The Nephies backed off and Moroni said to Zerahemnah, “This is ridiculous. This is not how we want to act. Capture, yes, but not massacre. We don’t want power or slavery. That’s your schtick. That and anger at our faith. Speaking of which, God obviously is on our side. Jesus pummeled you through us. We get it and wish you would too. We have the true church. God will never drop us from his core team (unless we sin or quit).
“So, given that I could run this sword through your neck right now, I command you to surrender and disarm—the wordplay of which I could exploit for a cheap laugh, but won’t. I do this in the name of the Great Spirit, as you might say, who (a) made us win, (b) let us live in a free country, and (c) gave us holy books made of metal. We’re happy, you’re alive, and can’t we all just get along? Let’s make a truce, one in which we are the victors for all time. In return, we promise not to cut you up into pieces and throw you downstream. Deal—or no deal?”
It was an offer Zerahemnah could not refuse. He handed his sword, mace, and bow to Moroni and said, “Here. You win. Take all of it. But no promises. They always get broken, including by you guys. Just let us leave. We don’t believe in your God, so we don’t believe he made you win. You’re just better fighters. You had a better battle plan. And really, this is all about breastplates, arm-guards, and shields. Not metaphors or metaphysics.”
When he heard that, Moroni handed back the weapons and said, “Alright. I don’t recall what I said, but you have to swear to stop attacking us.
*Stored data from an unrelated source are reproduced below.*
(* ===== verification/MonitorShmThms.v ===== *)
(** * Shared memory of the monitor: theorems

    What a reader returns is the state of the devices at one instant of its call, unless
    the segment is taken over by a new writer or two threads of the writer are in a call at
    once; and what happens then. *)

From Stdlib Require Import ZArith Lia.
From S2P Require Import Prelude MonitorShm.
Import MonitorShm.

(** ** One step *)

(** What holds of the one thread of the writer that may be in a call: between [BeginWrite]
    and [EndWrite] the sequence is odd, and the slot of a new device is the next one. *)
Definition sound (w : writer) (m : shm) : Prop :=
  match w with
  | WIdle | WScan _ _ _ | WSpace _ _ | WBegin _ | WCleanup _ => Z.odd (sequence m) = false
  | WMatch _ _ i => Z.odd (sequence m) = false /\ (i < device_count m)%nat
  | WSlot _ _ => Z.odd (sequence m) = false /\ (device_count m < MAX_MONITOR_DEVICES)%nat
  | WNewId _ _ k | WNewActive _ _ k | WCountLoad _ _ k =>
      Z.odd (sequence m) = false /\ k = device_count m /\ (k < MAX_MONITOR_DEVICES)%nat
  | WCountStore _ _ k n =>
      Z.odd (sequence m) = false /\ k = device_count m /\ n = k /\ (k < MAX_MONITOR_DEVICES)%nat
  | WBody _ _ _ | WReset _ _ | WResetDevice _ _ _ _ => Z.odd (sequence m) = true
  | WOut | WDead => False
  end.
Promise or die. Right now.”
At that, Zerahemnah rushed Moroni, but a soldier swung his sword at Zerahemnah’s and broke it at the hilt, then sliced his scalp off. Zerahemnah screamed, his scalp dripping blood in a trail as he ran into his troops, who shielded him. The soldier who’d scalped him lifted the scalp from the ground, held it up on the tip, and yelled at the Lamanite troops, “Just like this scalp dropped to the ground, you’ll all drop if you don’t make a peace agreement this instant!”
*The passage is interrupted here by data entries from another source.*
Lemma argmax_checked o t :
  shape_encoded t = int64s (default [] (get_arr o "shape_encoded")) ->
  validateArgmaxOutputShape o t = inr () -> shape_encoded t <> [] ->
  exists e, dtype_encoded t = Some e /\ mem_size (memory t) = i64 (getElementSize e * default 0 (head (shape_encoded t))).
Proof.
  intros Hs E Hne. unfold validateArgmaxOutputShape in E. destruct (get_arr o _) as [[|v l]|]; [done| |by rewrite Hs in Hne].
  change (default [] (Some (v :: l))) with (v :: l) in Hs. parse_step E. parse_step E.
  rewrite (GetInt64_int64s _ _ _ E0) in Hs.
  unfold encoded_element in E1. destruct (dtype_encoded t) as [e|]; [|done]. injection E1 as <-.
  exists e. split; [done|]. rewrite Hs. cbn. rewrite Z.mul_comm.
  by destruct (Z.eqb_spec (i64 (a * getElementSize e)) (mem_size (memory t))).
Qed.

Lemma default_checked o t :
  shape_encoded t = int64s (default [] (get_arr o "shape_encoded")) ->
  validateDefaultOutputShape o t = inr () -> shape_encoded t <> [] ->
  exists e, dtype_encoded t = Some e /\
    mem_size (memory t) = i64 (getElementSize e * aligned_dims (shape_encoded t) (align_unit t)).
Proof.
  intros Hs E Hne. unfold validateDefaultOutputShape in E. destruct (get_arr o _) as [a|]; [|by rewrite Hs in Hne].
  change (default [] (Some a)) with a in Hs. parse_step E. parse_step E.
  change 1 with (i64 1) in E0. apply aligned_product_dims in E0 as [-> _].
  unfold encoded_element in E1. destruct (dtype_encoded t) as [e|]; [|done]. injection E1 as <-.
  exists e. split; [done|]. rewrite Hs. rewrite i64_mul, Z.mul_1_l, Z.mul_comm in E.
  by destruct (Z.eqb_spec (i64 (getElementSize e * aligned_dims (int64s a) (align_unit t))) (mem_size (memory t))).
Qed.

Lemma parse_output_checked v t : parse_output v = inr t -> checked_output t.
Proof.
  unfold parse_output. intros E. parse_step E. rename a into o. parse_step E. rename a into t0.
  pose proof (fields_typed _ _ E1) as Ht. pose proof (fields_shape _ _ E1) as Hs.
  unfold processOutputTensor in E. destruct (Z.eqb_spec (mem_type (memory t0)) TaskData.PPU) as [Hm|Hm];
    [by eapply ppu_checked|].
  assert (mem_type (memory t0) =? TaskData.PPU = false) as Em by (by apply Z.eqb_neq).
  destruct (mem_type (memory t0) =? TaskData.ARGMAX) eqn:Ea; parse_step E; injection E as <-;
    unfold checked_output; rewrite Em, Ea; (split; [done|]); intros Hne; destruct a.
  - destruct (argmax_checked o t0 Hs E2 Hne) as (e & He & Hx). exists e. split; [done|]. by apply taken_exact.
  - destruct (default_checked o t0 Hs E2 Hne) as (e & He & Hx). exists e. split; [done|]. by apply taken_exact.
Qed.

Lemma parse_input_typed v t : parse_input v = inr t -> typed_tensor t.
Proof. unfold parse_input. intros E. parse_step E. by eapply fields_typed. Qed.

Definition typed_register (r : RegisterInfoDatabase) : Prop :=
  Forall typed_tensor (inputs r) /\ Forall checked_output (outputs r).

Lemma mapM_all {A B} (f : A -> res B) (P : B -> Prop) l l' :
  (forall a b, f a = inr b -> P b) -> mapM f l = inr l' -> Forall P l'.
Proof. intros H E. apply mapM_res_Forall2 in E. induction E; constructor; [by eapply H|done]. Qed.

Lemma register_typed d n p r : parseSingleRmapInfo d n p = inr r -> typed_register r.
Proof.
  unfold parseSingleRmapInfo. intros E. parse_step E. parse_step E. parse_step E. parse_step E.
  injection E as <-. split; cbn [inputs outputs].
  - destruct (get_arr d "inputs"); [|by injection E2 as <-]. eapply mapM_all; [apply parse_input_typed|exact E2].
  - destruct (get_arr d "outputs"); [|by injection E3 as <-]. eapply mapM_all; [apply parse_output_checked|exact E3].
Qed.

(** C35. The tensors of a model that loads are well typed.  The data type of an input or
    output, when the file gives one, is a known one and the element size is that of the type
    (without one the element size is 0).  The memory of every output with an encoded shape
    is what this shape takes in elements of the encoded data type, the last dimension
    aligned: exactly when this is below 2^63, and modulo 2^64 in general, as the product is an
    [int64_t] that wraps ([wrapped_shape_accepted]).  An output of the PPU has the type and the
    shape of its boxes, and nothing is said of its memory. *)
Theorem parsed_tensors_typed Parse buf n db mode :
  ParseModel Parse buf n = inr (db, mode) -> Forall typed_register (deepx_rmap db).
Proof.
  unfold ParseModel. intros E. parse_step E. parse_step E. parse_step E. injection E as <- _. cbn [deepx_rmap].
  unfold loadRmapInfo in E2. parse_step E2. injection E2 as <-. cbn [fst].
  apply (fold_res_inv _ (fun acc => Forall typed_register acc.1)) in E; [done| |by constructor].
  intros acc m acc' _ Ha E4. unfold load_rmap in E4. destruct (Parse _); [|done].
  parse_step E4. parse_step E4. injection E4 as <-. cbn [fst]. apply Forall_app. split; [done|].
  constructor; [by eapply register_typed|done].
Qed.

(** A shape of 2^64 bytes passes the check with a memory of no bytes. *)
Definition wrapped_output : list (string * json) :=
  [("name", Str "y"); ("dtype", Str "FLOAT32"); ("dtype_encoded", Str "int8"); ("align_unit", Num 64);
   ("shape_encoded", Arr [Num 4294967296; Num 4294967296]);
   ("memory", Obj [("name", Str "OUTPUT"); ("type", Str "DRAM"); ("size", Num 0)])]%string.

Example wrapped_shape_accepted :
  exists t, parse_output (Obj wrapped_output) = inr t /\ mem_size (memory t) = 0 /\
    getElementSize (GetDataTypeNum "int8") * aligned_dims (shape_encoded t) (align_unit t) = 2 ^ 64.
Proof. eexists. split; [vm_compute; reflexivity|]. split; vm_compute; reflexivity. Qed.

(** ** Which task gets which binary *)

Definition names (l : list Models) : list string := name <$> l.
Many of the Lamanite army, scared to the bone, threw down their weapons and tearfully swore to stop fighting. The Nephites let them run off into the wilds.
This piqued Zerahemnah, who cajoled the remaining men to start fighting again. Moroni had had enough, gave the signal, and the Nephites started swinging their swords. The blades shredded the Lamanites’ bare skin. They folded over dead, just collapsed one by one, blood spurting and oozing from their wounds.
Zerahemnah shouted he was ready to declare peace. If the Nephites would quit. Moroni gave the signal and his men withdrew. They gathered up the Lamanites’ weapons and let the unarmed soldiers flee. Then they threw bodies into the Sidon, where they began to wash down to the sea as the soldiers, some wounded, staggered home.
That was how the eighteenth year of the judges’ reign ended. And that’s the end of Alma’s account on Nephi’s plates.